[Mesa-dev] [PATCH 1/6] glsl: Optimize pow(x, 2) into x * x.

Tue Mar 11 12:16:40 PDT 2014

On Tue, Mar 11, 2014 at 10:35 AM, Roland Scheidegger <sroland at vmware.com> wrote:
> Am 11.03.2014 17:29, schrieb Ian Romanick:
>> and there was much rejoicing.  The timings that we
>> use in the compiler backend are 22 cycles for POW, and 14 cycles for MUL
>> on Haswell.  The numbers are similar (but slightly longer) on
>> Sandybridge and Ivybridge.
> I think that works if you just care about latency.

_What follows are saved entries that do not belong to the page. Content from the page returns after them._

(** * An offline "agentic data scientist": the control loop and its policies

    A shallow embedding of the Python sources

      - [agents/planner.py]          ([create_plan])
      - [agents/reflector.py]        ([reflect], [should_replan],
                                      [apply_replan_strategy])
      - [agents/memory.py]           ([JSONMemory])
      - [tools/data_profiler.py]     ([infer_target_column],
                                      [dataset_fingerprint], [profile_dataset])
      - [tools/modelling.py]         ([select_models], [train_models])
      - [tools/evaluation.py]        ([evaluate_best])
      - [agentic_data_scientist.py]  (the [while True] loop of [run])

    Conventions of the embedding.

      - A number is a rational ([Q]).  A metric that scikit-learn returns
        is taken as the rational it denotes, and the thresholds it is
        compared with as the decimals written in the code.  The quotient of
        class counts that [profile_dataset] forms and rounds is computed as
        the code computes it, in binary64 floats ([Py.binary64]).
      - A [dict] whose keys are fixed by the code is a record; a key the code
        reads with [.get] is a field that may be [Missing].  A [dict] keyed
        by data (fingerprints, JSON objects, the file system, the object
        store) is a [gmap].
      - Library calls whose result the control flow only passes around
        (scikit-learn fitting and scoring, the interpreter's string hash,
        the clock) are parameters of the definitions that use them.
      - An exception is the [None] of an [option] result.

    The first part of the file holds the definitions, one module per source
    file; the second part holds the properties of the specification, the
    third part further properties of the code. *)

From Stdlib Require Import QArith Qround Qabs Qpower Lqa.
From stdpp Require Import gmap strings list fin_maps pretty sorting.

#[local] Set Warnings "-register-all".
#[local] Open Scope Z_scope.

(* ===================================================================== *)
(** * Part I: the embedding                                              *)
(* ===================================================================== *)

(** ** Python built-ins used by the sources *)

Module Py.

(** The value found under a dictionary key: the key may be missing, may be
    bound to [None], or bound to a proper value. *)
Inductive entry (A : Type) : Type :=
| Missing
| IsNone
| Val (a : A).
Arguments Missing {A}.
Arguments IsNone {A}.
Arguments Val {A} a.

(** [a < b] and [a >= b] on numbers. *)
Definition lt (a b : Q) : bool := negb (Qle_bool b a).
Definition ge (a b : Q) : bool := Qle_bool b a.

(** Truth value of a number: zero is false. *)
Definition truthy (q : Q) : bool := negb (Qeq_bool q 0).

(** [d.get(k) or dflt] for a numeric entry. *)
Definition get_or (e : entry Q) (dflt : Q) : Q :=
  match e with
  | Val q => if truthy q then q else dflt
  | IsNone | Missing => dflt
  end.

(** [d.get(k, dflt)] for a field that is missing or holds a value. *)
Definition get_default {A : Type} (o : option A) (dflt : A) : A :=
  match o with
  | Some a => a
  | None => dflt
  end.

(** [l.index(x)]: position of the first occurrence; [None] is the
    [ValueError] raised when there is none. *)
Fixpoint index (x : string) (l : list string) : option nat :=
  match l with
  | [] => None
  | y :: l' => if String.eqb y x then Some O else S <$> index x l'
  end.

(** [l.insert(i, x)] for [i >= 0]; past the end it appends. *)
Definition insert {A : Type} (i : nat) (x : A) (l : list A) : list A :=
  take i l ++ x :: drop i l.

(** [sub in s] on strings. *)
Fixpoint contains (sub s : string) : bool :=
  String.prefix sub s ||
  match s with
  | EmptyString => false
  | String _ s' => contains sub s'
  end.

(** [sep.join(parts)]. *)
Definition join (sep : string) (parts : list string) : string :=
  String.concat sep parts.

(** The nearest integer, ties going to the even one. *)
Definition round_half_even (q : Q) : Z :=
  let f := Qfloor q in
  let r := (q - inject_Z f)%Q in
  match (r ?= 1 # 2)%Q with
  | Lt => f
  | Gt => f + 1
  | Eq => if Z.even f then f else f + 1
  end.

(** The exponent of the binade of a positive number:
    [2^e <= x < 2^(e+1)]. *)
Definition ilog2 (x : Q) : Z :=
  let k := Z.log2 (Qnum x) - Z.log2 (Zpos (Qden x)) in
  if Qle_bool (2 ^ k) x then k else k - 1.

(** The float nearest to a real number: an IEEE 754 binary64 has 53
    significant bits, and a tie goes to the even significand.  The exponent
    range is left unbounded: the numbers rounded here are row counts and
    their quotients. *)
Definition binary64_pos (x : Q) : Q :=
  let e := ilog2 x - 52 in
  Qred (inject_Z (round_half_even (x * 2 ^ (- e))) * 2 ^ e).

Definition binary64 (x : Q) : Q :=
  match Qnum x with
  | Z0 => 0
  | Zpos _ => binary64_pos x
  | Zneg _ => - binary64_pos (- x)
  end.

(** The conversion of an integer to a float. *)
Definition float (n : Z) : Q := binary64 (inject_Z n).

(** [a / b] on floats. *)
Definition truediv (a b : Q) : Q := binary64 (a / b).

(** The decimal with three digits after the point that is nearest to [q]. *)
Definition decimal3 (q : Q) : Q :=
  Qred (round_half_even (q * 1000) # 1000).

(** [round(x, 3)] on a float: the nearest three-digit decimal, as a float. *)
Definition round3 (x : Q) : Q := binary64 (decimal3 x).

(** Three digits, zero padded. *)
Definition pad3 (n : Z) : string :=
  let s := pretty n in
  if n <? 10 then "00" +:+ s else if n <? 100 then "0" +:+ s else s.

(** [f"{x:.3f}"]. *)
Definition format_3f (q : Q) : string :=
  let n := round_half_even (Qabs q * 1000) in
  let body := pretty (n / 1000) +:+ "." +:+ pad3 (n mod 1000) in
  if lt q 0 then "-" +:+ body else body.

(** [s.lower()], for names written in ASCII. *)
Definition lower_char (c : Ascii.ascii) : Ascii.ascii :=
  let n := Ascii.nat_of_ascii c in
  if ((65 <=? n) && (n <=? 90))%nat then Ascii.ascii_of_nat (n + 32) else c.

Fixpoint lower (s : string) : string :=
  match s with
  | EmptyString => EmptyString
  | String c s' => String (lower_char c) (lower s')
  end.

End Py.

Import Py.

(** ** The dataset profile

    The dictionary built by [profile_dataset].  It is generic in the way the
    [notes] list is held: by value ([list string]) where the code only reads
    it, by reference into the object store where the code copies and
    appends.  The keys [missing_pct], [target_dtype], [feature_types],
    [n_unique_by_col] and [class_counts] are read by the preprocessing and
    report code only and are left out. *)

Record ProfileOf (N : Type) : Type := mkProfile {
  shape_rows : Z;
  shape_cols : Z;
  columns : list string;
  target : string;
  is_classification : bool;
  imbalance_ratio : entry Q;
  notes : option N;
}.
Arguments mkProfile {N}.
Arguments shape_rows {N}.
Arguments shape_cols {N}.
Arguments columns {N}.
Arguments target {N}.
Arguments is_classification {N}.
Arguments imbalance_ratio {N}.
Arguments notes {N}.

Abbreviation Profile := (ProfileOf (list string)).

Definition set_notes {N M : Type} (p : ProfileOf N) (n : option M) : ProfileOf M :=
  mkProfile (shape_rows p) (shape_cols p) (columns p) (target p)
            (is_classification p) (imbalance_ratio p) n.

(** ** JSON values: what the memory file and a memory record hold *)

Inductive json : Type :=
| JNull
| JBool (b : bool)
| JNum (q : Q)
| JStr (s : string)
| JArr (l : list json)
| JObj (m : gmap string json).

(** The truth value of a JSON value as Python holds it: [None], [False],
    zero, and the empty string, list and dict are false. *)
Definition json_truthy (j : json) : bool :=
  match j with
  | JNull => false
  | JBool b => b
  | JNum q => truthy q
  | JStr s => negb (String.eqb s "")
  | JArr l => negb (Nat.eqb (length l) 0)
  | JObj m => negb (Nat.eqb (size m) 0)
  end.

(** ** agents/planner.py *)

Module Planner.

Definition base_plan : list string :=
  [ "profile_dataset"; "build_preprocessor"; "select_models"; "train_models";
    "evaluate"; "reflect"; "write_report" ]%string.

(** [create_plan(dataset_profile, memory_hint)]; the hint is [JNull] for
    Python's [None].  The result is [None] only if [plan.index] raises. *)
Definition create_plan (dataset_profile : Profile)
    (memory_hint : json) : option (list string) :=
  let plan := base_plan in
  let imb := get_or (imbalance_ratio dataset_profile) 1 in
  if ge imb 3 then
    i ← index "train_models" plan;
    Some (insert i "consider_imbalance_strategy"%string plan)
  else Some plan.

End Planner.

(** ** The object store

    Python lists and dictionaries are mutable objects reached through
    references.  [apply_replan_strategy] copies its arguments before it
    appends to them, so its embedding keeps the store: a finite map from
    locations to objects, threaded through a state-and-error monad. *)

Module Store.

Since it appears you
> have a "base latency" of 14 cycles for anything, but 22 for POW however
> it looks to me like POW is significantly more expensive. (That is, if
> you'd try to issue nothing but POWs or probably other functions from the
> extended math group, you'd find you could only get 1/4 or so from the
> throughput you get with MULs, since you probably cannot issue that
> function every two cycles, but you can do that with MULs. Just a guess
> though, assuming that during these additional latency cycles the hw
> cannot do another POW, and even if true maybe latency is really still
> more relevant in practice. But as said that's just a wild guess I blame
> the docs for that :-).)

Nope, you're right. Haswell can issue 8 multiplies per EU per cycle,
but only one pow.